(Exercise goal):
Your response should reproduce every line of the entries that contains the word "repeat".

(Material supplied):
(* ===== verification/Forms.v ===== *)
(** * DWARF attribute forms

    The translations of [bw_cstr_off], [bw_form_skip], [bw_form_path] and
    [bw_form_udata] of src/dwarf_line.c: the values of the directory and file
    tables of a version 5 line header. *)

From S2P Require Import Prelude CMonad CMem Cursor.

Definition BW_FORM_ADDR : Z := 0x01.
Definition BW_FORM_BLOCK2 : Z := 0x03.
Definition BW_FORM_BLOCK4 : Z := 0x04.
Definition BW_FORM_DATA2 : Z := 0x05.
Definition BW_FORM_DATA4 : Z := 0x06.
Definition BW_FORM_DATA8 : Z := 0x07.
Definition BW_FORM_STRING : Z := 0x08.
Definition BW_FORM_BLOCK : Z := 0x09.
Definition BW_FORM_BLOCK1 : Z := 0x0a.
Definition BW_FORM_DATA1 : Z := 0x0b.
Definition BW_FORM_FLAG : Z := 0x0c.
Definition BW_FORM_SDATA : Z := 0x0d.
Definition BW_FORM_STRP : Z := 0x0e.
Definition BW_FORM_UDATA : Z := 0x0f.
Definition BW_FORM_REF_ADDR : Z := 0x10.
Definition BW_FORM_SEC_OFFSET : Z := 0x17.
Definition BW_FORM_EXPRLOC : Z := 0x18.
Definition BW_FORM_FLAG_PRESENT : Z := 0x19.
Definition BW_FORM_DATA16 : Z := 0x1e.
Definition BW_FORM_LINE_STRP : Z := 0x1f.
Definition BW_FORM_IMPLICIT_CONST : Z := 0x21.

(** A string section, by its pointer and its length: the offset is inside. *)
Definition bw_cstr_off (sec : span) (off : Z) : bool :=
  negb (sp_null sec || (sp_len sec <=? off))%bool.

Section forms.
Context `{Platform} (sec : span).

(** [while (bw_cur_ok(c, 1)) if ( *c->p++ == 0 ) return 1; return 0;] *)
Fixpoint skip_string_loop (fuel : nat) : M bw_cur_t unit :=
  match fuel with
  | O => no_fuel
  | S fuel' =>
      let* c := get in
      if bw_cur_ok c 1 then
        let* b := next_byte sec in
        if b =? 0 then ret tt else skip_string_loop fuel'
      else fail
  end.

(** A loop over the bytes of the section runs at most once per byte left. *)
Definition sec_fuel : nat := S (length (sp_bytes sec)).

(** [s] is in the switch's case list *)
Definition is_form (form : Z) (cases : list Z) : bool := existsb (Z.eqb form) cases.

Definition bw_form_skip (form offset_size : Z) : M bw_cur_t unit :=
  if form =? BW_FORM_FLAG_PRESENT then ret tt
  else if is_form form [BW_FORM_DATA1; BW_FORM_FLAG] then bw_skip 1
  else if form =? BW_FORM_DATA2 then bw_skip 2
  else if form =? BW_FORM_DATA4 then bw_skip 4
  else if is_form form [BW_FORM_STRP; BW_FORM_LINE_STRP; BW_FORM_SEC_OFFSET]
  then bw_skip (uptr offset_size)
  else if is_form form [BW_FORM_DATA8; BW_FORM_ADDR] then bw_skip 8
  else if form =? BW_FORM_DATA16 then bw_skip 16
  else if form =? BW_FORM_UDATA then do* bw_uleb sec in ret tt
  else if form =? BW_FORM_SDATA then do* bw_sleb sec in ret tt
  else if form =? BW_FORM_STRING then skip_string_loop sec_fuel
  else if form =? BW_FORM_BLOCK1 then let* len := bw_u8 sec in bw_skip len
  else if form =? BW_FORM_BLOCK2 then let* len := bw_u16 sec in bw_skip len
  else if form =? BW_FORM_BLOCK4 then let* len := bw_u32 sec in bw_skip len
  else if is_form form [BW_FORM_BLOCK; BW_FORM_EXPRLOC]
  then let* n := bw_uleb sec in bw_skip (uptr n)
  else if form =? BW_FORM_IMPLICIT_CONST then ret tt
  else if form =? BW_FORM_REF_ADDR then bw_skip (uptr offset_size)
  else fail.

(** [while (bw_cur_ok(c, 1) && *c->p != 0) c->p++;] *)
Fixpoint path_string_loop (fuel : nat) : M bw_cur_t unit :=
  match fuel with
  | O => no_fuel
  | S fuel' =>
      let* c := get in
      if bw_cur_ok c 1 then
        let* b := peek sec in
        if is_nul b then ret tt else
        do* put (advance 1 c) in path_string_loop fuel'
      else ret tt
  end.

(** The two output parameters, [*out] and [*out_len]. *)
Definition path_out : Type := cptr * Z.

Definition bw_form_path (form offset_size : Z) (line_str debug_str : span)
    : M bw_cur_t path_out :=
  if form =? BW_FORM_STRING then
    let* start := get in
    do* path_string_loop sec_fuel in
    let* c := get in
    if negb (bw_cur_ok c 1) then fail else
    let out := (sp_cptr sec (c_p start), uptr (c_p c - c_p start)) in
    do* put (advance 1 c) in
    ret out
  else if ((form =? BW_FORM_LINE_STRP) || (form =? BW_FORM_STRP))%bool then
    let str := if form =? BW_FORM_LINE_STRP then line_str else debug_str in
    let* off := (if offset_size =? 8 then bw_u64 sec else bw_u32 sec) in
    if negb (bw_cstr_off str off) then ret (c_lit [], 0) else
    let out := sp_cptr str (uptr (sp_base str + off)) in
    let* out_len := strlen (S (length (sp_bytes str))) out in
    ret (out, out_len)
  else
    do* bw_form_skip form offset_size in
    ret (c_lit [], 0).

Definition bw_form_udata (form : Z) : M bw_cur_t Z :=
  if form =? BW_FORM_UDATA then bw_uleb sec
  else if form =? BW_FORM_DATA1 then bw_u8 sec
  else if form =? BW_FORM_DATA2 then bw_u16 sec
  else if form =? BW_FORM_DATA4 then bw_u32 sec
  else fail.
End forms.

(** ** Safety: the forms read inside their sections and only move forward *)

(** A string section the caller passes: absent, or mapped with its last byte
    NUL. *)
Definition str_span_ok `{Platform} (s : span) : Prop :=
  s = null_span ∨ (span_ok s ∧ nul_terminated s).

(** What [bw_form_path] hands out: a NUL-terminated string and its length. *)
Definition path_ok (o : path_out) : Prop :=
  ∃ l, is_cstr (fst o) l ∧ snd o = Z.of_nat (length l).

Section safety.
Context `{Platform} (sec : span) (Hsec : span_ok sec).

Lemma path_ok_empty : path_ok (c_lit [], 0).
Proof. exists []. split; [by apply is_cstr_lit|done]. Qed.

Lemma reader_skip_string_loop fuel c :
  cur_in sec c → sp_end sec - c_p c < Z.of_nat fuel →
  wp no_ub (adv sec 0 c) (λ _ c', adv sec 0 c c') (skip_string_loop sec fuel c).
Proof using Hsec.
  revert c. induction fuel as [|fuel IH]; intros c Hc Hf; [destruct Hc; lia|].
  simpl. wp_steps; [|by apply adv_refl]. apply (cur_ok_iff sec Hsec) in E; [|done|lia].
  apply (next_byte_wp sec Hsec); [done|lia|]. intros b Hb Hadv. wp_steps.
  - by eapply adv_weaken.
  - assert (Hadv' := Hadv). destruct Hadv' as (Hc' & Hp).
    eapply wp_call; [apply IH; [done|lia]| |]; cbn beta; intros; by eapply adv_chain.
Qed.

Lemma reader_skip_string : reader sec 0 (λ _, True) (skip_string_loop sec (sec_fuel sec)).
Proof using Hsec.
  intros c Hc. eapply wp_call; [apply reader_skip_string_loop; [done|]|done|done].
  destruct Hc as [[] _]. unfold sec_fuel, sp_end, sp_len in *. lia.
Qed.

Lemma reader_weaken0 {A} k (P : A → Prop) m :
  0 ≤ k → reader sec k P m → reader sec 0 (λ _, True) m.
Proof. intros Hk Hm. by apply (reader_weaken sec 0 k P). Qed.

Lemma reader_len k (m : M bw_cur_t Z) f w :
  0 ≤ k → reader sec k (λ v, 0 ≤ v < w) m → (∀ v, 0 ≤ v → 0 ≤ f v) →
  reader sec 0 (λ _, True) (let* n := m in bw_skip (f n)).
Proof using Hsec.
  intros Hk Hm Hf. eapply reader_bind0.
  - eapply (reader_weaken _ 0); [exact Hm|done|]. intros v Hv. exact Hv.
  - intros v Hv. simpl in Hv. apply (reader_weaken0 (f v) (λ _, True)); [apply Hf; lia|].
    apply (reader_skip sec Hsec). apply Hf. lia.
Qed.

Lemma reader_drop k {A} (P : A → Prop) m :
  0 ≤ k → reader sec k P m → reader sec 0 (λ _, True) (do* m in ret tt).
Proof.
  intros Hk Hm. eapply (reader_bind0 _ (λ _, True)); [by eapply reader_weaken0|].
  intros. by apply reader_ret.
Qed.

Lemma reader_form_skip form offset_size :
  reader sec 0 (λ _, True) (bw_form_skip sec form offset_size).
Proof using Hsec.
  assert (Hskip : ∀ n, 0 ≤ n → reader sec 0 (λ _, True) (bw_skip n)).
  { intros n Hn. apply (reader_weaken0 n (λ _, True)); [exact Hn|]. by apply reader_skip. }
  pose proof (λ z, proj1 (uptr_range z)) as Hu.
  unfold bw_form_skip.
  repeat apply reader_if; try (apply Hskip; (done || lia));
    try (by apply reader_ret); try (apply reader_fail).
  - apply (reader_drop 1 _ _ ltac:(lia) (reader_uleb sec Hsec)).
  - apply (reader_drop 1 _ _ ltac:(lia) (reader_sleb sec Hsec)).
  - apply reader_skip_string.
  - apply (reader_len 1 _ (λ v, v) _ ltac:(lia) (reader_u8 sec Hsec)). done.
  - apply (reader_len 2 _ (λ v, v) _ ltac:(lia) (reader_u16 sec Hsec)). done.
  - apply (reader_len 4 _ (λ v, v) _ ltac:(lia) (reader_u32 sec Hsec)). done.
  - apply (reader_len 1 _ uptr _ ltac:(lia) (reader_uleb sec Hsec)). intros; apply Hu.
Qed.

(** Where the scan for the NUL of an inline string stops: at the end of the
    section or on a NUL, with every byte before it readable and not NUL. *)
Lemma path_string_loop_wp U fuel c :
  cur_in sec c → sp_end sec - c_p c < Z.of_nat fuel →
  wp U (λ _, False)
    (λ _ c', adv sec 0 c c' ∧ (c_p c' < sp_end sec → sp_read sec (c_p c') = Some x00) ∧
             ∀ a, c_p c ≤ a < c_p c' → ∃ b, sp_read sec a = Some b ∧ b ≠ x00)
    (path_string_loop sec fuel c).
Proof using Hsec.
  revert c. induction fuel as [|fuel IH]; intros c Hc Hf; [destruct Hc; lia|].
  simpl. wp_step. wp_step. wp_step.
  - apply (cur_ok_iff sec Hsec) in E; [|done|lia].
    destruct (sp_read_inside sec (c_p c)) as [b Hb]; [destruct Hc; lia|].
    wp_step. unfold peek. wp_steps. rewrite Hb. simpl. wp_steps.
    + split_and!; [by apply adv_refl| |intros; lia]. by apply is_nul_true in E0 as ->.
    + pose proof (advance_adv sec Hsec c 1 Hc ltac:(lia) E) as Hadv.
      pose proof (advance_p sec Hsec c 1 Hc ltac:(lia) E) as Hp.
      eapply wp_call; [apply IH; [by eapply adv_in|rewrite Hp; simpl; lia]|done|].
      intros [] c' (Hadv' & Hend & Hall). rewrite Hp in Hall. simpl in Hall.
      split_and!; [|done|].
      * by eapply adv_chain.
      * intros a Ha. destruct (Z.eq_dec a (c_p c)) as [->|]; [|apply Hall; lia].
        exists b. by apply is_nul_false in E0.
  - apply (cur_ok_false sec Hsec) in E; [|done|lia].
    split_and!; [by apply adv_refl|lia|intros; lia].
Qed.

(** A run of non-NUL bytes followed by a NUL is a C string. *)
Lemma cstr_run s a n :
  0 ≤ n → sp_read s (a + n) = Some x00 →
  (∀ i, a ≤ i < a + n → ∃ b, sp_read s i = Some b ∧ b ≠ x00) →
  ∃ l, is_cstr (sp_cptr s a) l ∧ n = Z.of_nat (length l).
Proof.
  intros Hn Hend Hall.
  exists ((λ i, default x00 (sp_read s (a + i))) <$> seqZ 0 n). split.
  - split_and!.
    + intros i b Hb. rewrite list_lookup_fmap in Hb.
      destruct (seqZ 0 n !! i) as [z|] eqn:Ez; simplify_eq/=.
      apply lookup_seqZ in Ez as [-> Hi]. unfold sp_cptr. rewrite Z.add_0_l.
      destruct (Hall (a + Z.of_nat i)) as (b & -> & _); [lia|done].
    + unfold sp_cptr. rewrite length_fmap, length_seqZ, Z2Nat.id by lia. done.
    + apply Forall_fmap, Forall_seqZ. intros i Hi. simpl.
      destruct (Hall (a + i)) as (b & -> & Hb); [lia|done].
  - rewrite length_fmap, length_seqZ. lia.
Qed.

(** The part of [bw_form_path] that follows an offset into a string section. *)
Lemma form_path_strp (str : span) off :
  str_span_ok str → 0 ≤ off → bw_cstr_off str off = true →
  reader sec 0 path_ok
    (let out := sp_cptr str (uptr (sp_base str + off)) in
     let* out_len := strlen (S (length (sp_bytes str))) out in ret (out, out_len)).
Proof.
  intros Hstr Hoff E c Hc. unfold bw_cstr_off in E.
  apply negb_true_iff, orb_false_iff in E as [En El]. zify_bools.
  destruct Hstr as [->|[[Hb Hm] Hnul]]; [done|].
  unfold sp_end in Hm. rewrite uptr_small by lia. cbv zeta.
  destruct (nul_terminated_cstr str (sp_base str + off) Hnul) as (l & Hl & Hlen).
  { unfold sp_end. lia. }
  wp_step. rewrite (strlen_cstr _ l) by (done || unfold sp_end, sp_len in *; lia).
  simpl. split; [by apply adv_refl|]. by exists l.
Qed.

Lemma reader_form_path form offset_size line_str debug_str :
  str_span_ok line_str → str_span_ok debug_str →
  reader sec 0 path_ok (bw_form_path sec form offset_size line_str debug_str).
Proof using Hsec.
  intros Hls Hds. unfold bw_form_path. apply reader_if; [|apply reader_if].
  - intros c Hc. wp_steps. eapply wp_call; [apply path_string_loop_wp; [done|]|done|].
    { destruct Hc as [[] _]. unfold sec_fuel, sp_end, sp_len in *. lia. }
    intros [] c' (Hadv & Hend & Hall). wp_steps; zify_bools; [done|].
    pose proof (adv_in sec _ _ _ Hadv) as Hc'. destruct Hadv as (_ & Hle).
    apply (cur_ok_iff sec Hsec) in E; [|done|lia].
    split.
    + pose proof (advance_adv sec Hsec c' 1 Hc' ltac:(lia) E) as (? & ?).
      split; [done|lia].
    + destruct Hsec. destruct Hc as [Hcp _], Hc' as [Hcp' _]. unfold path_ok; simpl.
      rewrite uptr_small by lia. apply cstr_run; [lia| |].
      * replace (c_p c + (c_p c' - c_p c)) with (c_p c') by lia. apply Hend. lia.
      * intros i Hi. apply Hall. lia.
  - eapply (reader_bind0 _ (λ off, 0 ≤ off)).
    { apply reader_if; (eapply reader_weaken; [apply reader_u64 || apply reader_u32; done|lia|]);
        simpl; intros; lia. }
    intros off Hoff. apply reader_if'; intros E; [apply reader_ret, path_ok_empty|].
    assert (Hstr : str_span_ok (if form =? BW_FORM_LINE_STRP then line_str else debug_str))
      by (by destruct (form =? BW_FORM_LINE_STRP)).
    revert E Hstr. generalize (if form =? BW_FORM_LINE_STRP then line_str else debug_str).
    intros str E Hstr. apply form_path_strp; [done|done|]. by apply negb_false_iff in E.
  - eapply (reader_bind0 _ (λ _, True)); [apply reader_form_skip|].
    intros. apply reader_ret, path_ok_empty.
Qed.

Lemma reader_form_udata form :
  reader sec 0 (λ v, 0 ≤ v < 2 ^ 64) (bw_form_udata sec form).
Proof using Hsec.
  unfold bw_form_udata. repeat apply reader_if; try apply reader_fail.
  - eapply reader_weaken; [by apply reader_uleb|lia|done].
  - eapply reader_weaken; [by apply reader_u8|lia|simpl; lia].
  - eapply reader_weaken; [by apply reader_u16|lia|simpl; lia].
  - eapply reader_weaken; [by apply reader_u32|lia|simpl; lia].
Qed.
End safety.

(Task response):
  repeat apply reader_if; try (apply Hskip; (done || lia));
  unfold bw_form_udata. repeat apply reader_if; try apply reader_fail.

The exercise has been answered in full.